As recently as 2018, smartphones couldn’t really take good photos in the dark. Then Google launched another AI technology called Night view this allowed him to combine a whole bunch of individual shots into one that appears fully lit, with candy-colored details that no human eye could have seen at the time. Other phone makers quickly followed with their own night modes.
Your phone has really high-tech beer glasses, I written at the time.
This isn’t necessarily a bad thing. In the past, photography required many specialized skills. I myself swapped my face in the holiday card I sent last year, cutting my head out with better lighting from one shot and pasting it in another. But this required access to and knowledge of Photoshop.
So what makes me uncomfortable about face swapping coming to phone cameras? This is the power we entrust to AI over something as fundamental as our memories.
Many people – especially women – are already rightly fed up with society telling them to “smile more.” Now a computer can help decide which faces are worth changing and which faces are worth keeping.
Google’s Chen said automated face suggestions in Best Take are “based on desires we’ve heard from users, including open eyes, looking at the camera, and expression.” She noted that users are always offered a choice of which expression they wish to apply.
Google also claims that the photos created by Best Take are not entirely fake.
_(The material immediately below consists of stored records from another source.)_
(* ===== verification/CompressTests.v ===== *)
(** * The round trips of the compression shim

    The tests of [src/crates/libcompress-mojo/src/lib.rs] that decode: each feeds
    one compressed body whole and finishes the stream behind what came out. *)

From S2P Require Import Prelude Effects Utf8 Compress.
Import Effects Utf8 Compress.

Module CompressTests.

(** The codecs are a parameter here. *)
#[local] Remove Hints copying : typeclass_instances.

Section Tests.
Context {C : Codecs}.

Definition not_null (s : option N) : bool := match s with Some _ => true | None => false end.

Definition gzip_round_trip_hello_world : prog lcm unit :=
  modify (test_memory GZIP_HELLO);;
  s ← lcm_gzip_init (Z.shiftl 1 20) (Z.shiftl 1 20) 0;
  assert_ (not_null s) "assertion failed: !s.is_null()";;
  n ← lcm_gzip_feed s (Ptr 1 0) (zlen GZIP_HELLO) (Ptr 2 0) 64;
  assert_ (0 <=? n) "feed";;
  tail ← lcm_gzip_finish s (Ptr 2 n) (64 - n);
  assert_ (0 <=? tail) "finish";;
  out ← read_bytes (Ptr 2 0) (n + tail);
  assert_ (bool_decide (out = string_bytes "hello world")) "assertion failed: left == right";;
  lcm_gzip_free s.

Definition brotli_round_trip_hello_world : prog lcm unit :=
  modify (test_memory BROTLI_HELLO);;
  s ← lcm_br_init (Z.shiftl 1 20) (Z.shiftl 1 20) 0;
  assert_ (not_null s) "assertion failed: !s.is_null()";;
  n ← lcm_br_feed s (Ptr 1 0) (zlen BROTLI_HELLO) (Ptr 2 0) 64;
  assert_ (0 <=? n) "feed";;
  tail ← lcm_br_finish s (Ptr 2 n) (64 - n);
  assert_ (0 <=? tail) "finish";;
  out ← read_bytes (Ptr 2 0) (n + tail);
  assert_ (bool_decide (out = string_bytes "hello world")) "assertion failed: left == right";;
  lcm_br_free s.

(** ** They pass *)

(** The libraries decode the two bodies: given one whole, with room for all of
    its text, a new decoder takes all of it, writes the text and is at the end. *)
Class DecodesHello := {
  hello_inflate : ∃ z, inflate (inflateInit2 47) Z_NO_FLUSH GZIP_HELLO 64
                       = (z, zlen GZIP_HELLO, string_bytes "hello world", Z_STREAM_END);
  hello_brotli : ∃ b, BrotliDecoderDecompressStream BrotliDecoderCreateInstance BROTLI_HELLO 64
                      = (b, zlen BROTLI_HELLO, string_bytes "hello world", BROTLI_DECODER_RESULT_SUCCESS);
}.

(** A guard of the shim that this call passes. *)
#[local] Ltac pass := match goal with |- context [if ?b then fail _ _ else _] => change b with false end; cbv beta iota zeta.

(** The decoder of a test before its first call, and the state it is in. *)
Definition test_counters (fed : Z) : counters :=
  {| in_total := fed; out_total := 0; input_cap := 2 ^ 20; output_cap := 2 ^ 20; ratio_x100 := 0 |}.
Definition new_gzip (fed : Z) : GzipState :=
  {| zs := inflateInit2 47; zs_avail_in := 0; inited := true; gz_finished := false; gz_counters := test_counters fed |}.
Definition new_brotli (fed : Z) : BrotliState :=
  {| bs := BrotliDecoderCreateInstance; br_finished := false; br_counters := test_counters fed |}.
Definition opened (fixture : bytes) (g : gmap N GzipState) (b : gmap N BrotliState) (n : N) : lcm :=
  test_memory fixture {| l_mem := ∅; l_gzip := g; l_br := b; l_next := n; l_alloc := []; g_err := replicate 512 0; g_err_len := 0 |}.

Lemma gzip_hello_fed `{!DecodesHello} n :
  ∃ l, lcm_gzip_feed (Some 1%N) (Ptr 1 0) 31 (Ptr 2 0) 64 (opened GZIP_HELLO {[ 1%N := new_gzip 0 ]} ∅ n) = Ret 11 l ∧
    load (l_mem l) (Ptr 2 0) 11 = Some (string_bytes "hello world") ∧
    ∃ s, l_gzip l = {[ 1%N := s ]} ∧ inited s = true ∧ gz_finished s = true ∧ zs_avail_in s = 0.
Proof.
  destruct hello_inflate as [z Hz]. unfold lcm_gzip_feed.
  rewrite (bind_Ret _ _ _ (new_gzip 0) (opened GZIP_HELLO {[ 1%N := new_gzip 0 ]} ∅ n)) by done.
  do 2 pass. change (gz_finished (new_gzip 0)) with false. cbv iota.
  rewrite (bind_Ret _ _ _ tt (opened GZIP_HELLO {[ 1%N := new_gzip 31 ]} ∅ n)) by done. pass.
  rewrite (bind_Ret _ _ _ GZIP_HELLO (opened GZIP_HELLO {[ 1%N := new_gzip 31 ]} ∅ n)) by done.
  unfold gzip_inflate. change (zs _) with (inflateInit2 47). change (as_u32 64) with 64. rewrite Hz.
  eexists. split; [vm_compute; reflexivity|]. split; [done|]. eexists. split; [done|]. done.
Qed.

Lemma brotli_hello_fed `{!DecodesHello} n :
  ∃ l, lcm_br_feed (Some 1%N) (Ptr 1 0) 15 (Ptr 2 0) 64 (opened BROTLI_HELLO ∅ {[ 1%N := new_brotli 0 ]} n) = Ret 11 l ∧
    load (l_mem l) (Ptr 2 0) 11 = Some (string_bytes "hello world") ∧
    ∃ s, l_br l = {[ 1%N := s ]} ∧ br_finished s = true.
Proof.
  destruct hello_brotli as [b Hb]. unfold lcm_br_feed.
  rewrite (bind_Ret _ _ _ (new_brotli 0) (opened BROTLI_HELLO ∅ {[ 1%N := new_brotli 0 ]} n)) by done.
  do 2 pass. change (br_finished (new_brotli 0)) with false. cbv iota.
  rewrite (bind_Ret _ _ _ tt (opened BROTLI_HELLO ∅ {[ 1%N := new_brotli 15 ]} n)) by done. pass.
  rewrite (bind_Ret _ _ _ BROTLI_HELLO (opened BROTLI_HELLO ∅ {[ 1%N := new_brotli 15 ]} n)) by done.
  unfold br_decompress. change (bs _) with BrotliDecoderCreateInstance. rewrite Hb.
  eexists. split; [vm_compute; reflexivity|]. split; [done|]. eexists. split; [done|]. done.
Qed.

(** What a finished decoder has to add, and its release. *)
Lemma gzip_hello_finished l s p room :
  l_gzip l = {[ 1%N := s ]} → inited s = true → gz_finished s = true → zs_avail_in s = 0 → is_null p = false →
  lcm_gzip_finish (Some 1%N) p room l = Ret 0 l ∧ lcm_gzip_free (Some 1%N) l = Ret tt (set_gzip ∅ l).
Proof.
  intros Hl Hi Hf Ha Hp. assert (Ho : object l_gzip 1 l = Ret s l) by (unfold object; by rewrite Hl, lookup_singleton_eq).
  unfold lcm_gzip_finish, lcm_gzip_free. rewrite !(bind_Ret _ _ _ _ _ Ho), Hi, Hf, Ha, Hp. split; [done|].
  unfold modify. by rewrite Hl, delete_singleton_eq.
Qed.

Lemma brotli_hello_finished l s p room :
  l_br l = {[ 1%N := s ]} → br_finished s = true → is_null p = false →
  lcm_br_finish (Some 1%N) p room l = Ret 0 l ∧ lcm_br_free (Some 1%N) l = Ret tt (set_br ∅ l).
Proof.
  intros Hl Hf Hp. assert (Ho : object l_br 1 l = Ret s l) by (unfold object; by rewrite Hl, lookup_singleton_eq).
  unfold lcm_br_finish, lcm_br_free. rewrite !(bind_Ret _ _ _ _ _ Ho), Hf, Hp. split; [done|].
  unfold modify. by rewrite Hl, delete_singleton_eq.
Qed.

(** The end of both tests. *)
Lemma hello_read l : load (l_mem l) (Ptr 2 0) 11 = Some (string_bytes "hello world") →
  read_bytes (Ptr 2 0) (11 + 0) l = Ret (string_bytes "hello world") l.
Proof. intros Hr. unfold read_bytes. change (11 + 0) with 11. change (11 =? 0) with false. cbv iota. by rewrite Hr. Qed.

(** The shim hands the body over and the text back unchanged, stays below the
    caps, has nothing left to finish, and the decoder is gone at the end. *)
Theorem round_trip_tests_pass `{!DecodesHello} :
  (∃ l, gzip_round_trip_hello_world boot_lcm = Ret tt l ∧ l_gzip l = ∅) ∧
  (∃ l, brotli_round_trip_hello_world boot_lcm = Ret tt l ∧ l_br l = ∅).
Proof.
  split.
  - destruct (gzip_hello_fed 3) as (l & E & Hm & s & Hl & Hi & Hf & Ha).
    destruct (gzip_hello_finished l s (Ptr 2 11) 53 Hl Hi Hf Ha eq_refl) as [E1 E2].
    exists (set_gzip ∅ l). split; [|done]. unfold gzip_round_trip_hello_world.
    rewrite (bind_Ret _ _ _ tt (test_memory GZIP_HELLO boot_lcm)) by done.
    rewrite (bind_Ret _ _ _ (Some 1%N) (opened GZIP_HELLO {[ 1%N := new_gzip 0 ]} ∅ 3)) by done. rewrite assert_pass.
    rewrite (bind_Ret _ _ _ _ _ E), assert_pass, (bind_Ret _ _ _ _ _ E1), assert_pass.
    by rewrite (bind_Ret _ _ _ _ _ (hello_read l Hm)).
  - destruct (brotli_hello_fed 3) as (l & E & Hm & s & Hl & Hf).
    destruct (brotli_hello_finished l s (Ptr 2 11) 53 Hl Hf eq_refl) as [E1 E2].
    exists (set_br ∅ l). split; [|done]. unfold brotli_round_trip_hello_world.
    rewrite (bind_Ret _ _ _ tt (test_memory BROTLI_HELLO boot_lcm)) by done.
    rewrite (bind_Ret _ _ _ (Some 1%N) (opened BROTLI_HELLO ∅ {[ 1%N := new_brotli 0 ]} 3)) by done. rewrite assert_pass.
    rewrite (bind_Ret _ _ _ _ _ E), assert_pass, (bind_Ret _ _ _ _ _ E1), assert_pass.
    by rewrite (bind_Ret _ _ _ _ _ (hello_read l Hm)).
Qed.
End Tests.

(** Codecs that know these two bodies and reject any other. *)
Definition knowing : Codecs := {|
  zstream := unit; inflateInit2 := λ _, tt;
  inflate := λ z _ inp room,
    if bool_decide (inp = GZIP_HELLO) && (11 <=? room) then (z, zlen inp, string_bytes "hello world", Z_STREAM_END)
    else (z, 0, [], -3);
  brotli := unit; BrotliDecoderCreateInstance := tt;
  BrotliDecoderDecompressStream := λ b inp room,
    if bool_decide (inp = BROTLI_HELLO) && (11 <=? room)
    then (b, zlen inp, string_bytes "hello world", BROTLI_DECODER_RESULT_SUCCESS)
    else (b, 0, [], BROTLI_DECODER_RESULT_ERROR) |}.

Example round_trip_tests_pass_knowing :
  ∃ l, gzip_round_trip_hello_world (C:=knowing) boot_lcm = Ret tt l ∧ l_gzip l = ∅.
Proof. refine (proj1 (@round_trip_tests_pass knowing _)). split; by exists tt. Qed.
End CompressTests.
The faces included in the final product were all made by these people within seconds of each other. This is a sort of safeguard to ensure that the final image reflects something close to the original context of the moment. “At a high level, the main goal is to capture the moment the user thought they captured,” Chen said.
Still, Google’s overall approach feels like a slippery slope. Despite its promise to watermark AI-generated images, Google says it does nothing to flag Best Take images. They simply live in your photo collection and are shared like any other, alongside the original photos they replace.
Google was quick to release other AI-powered photo editing tools, such as Magic Eraser, which can remove people and entire objects from photos.
What’s stopping Best Take 2 from opening to captured faces at any time, instead of just for those few seconds? People have filled their Google Photos collections with years of source material. So how much harder would it be for Google to offer fully synthetic versions of the people in your photos, like you can already do? AI selfie apps like Lensa? Next stop: “Hey Google, make everyone in this photo look more in love/surprised/happy.”
Lost along the way: what is a photograph, after all? If it’s not a record of a moment, then maybe we need to find a way to stop treating it like a memory.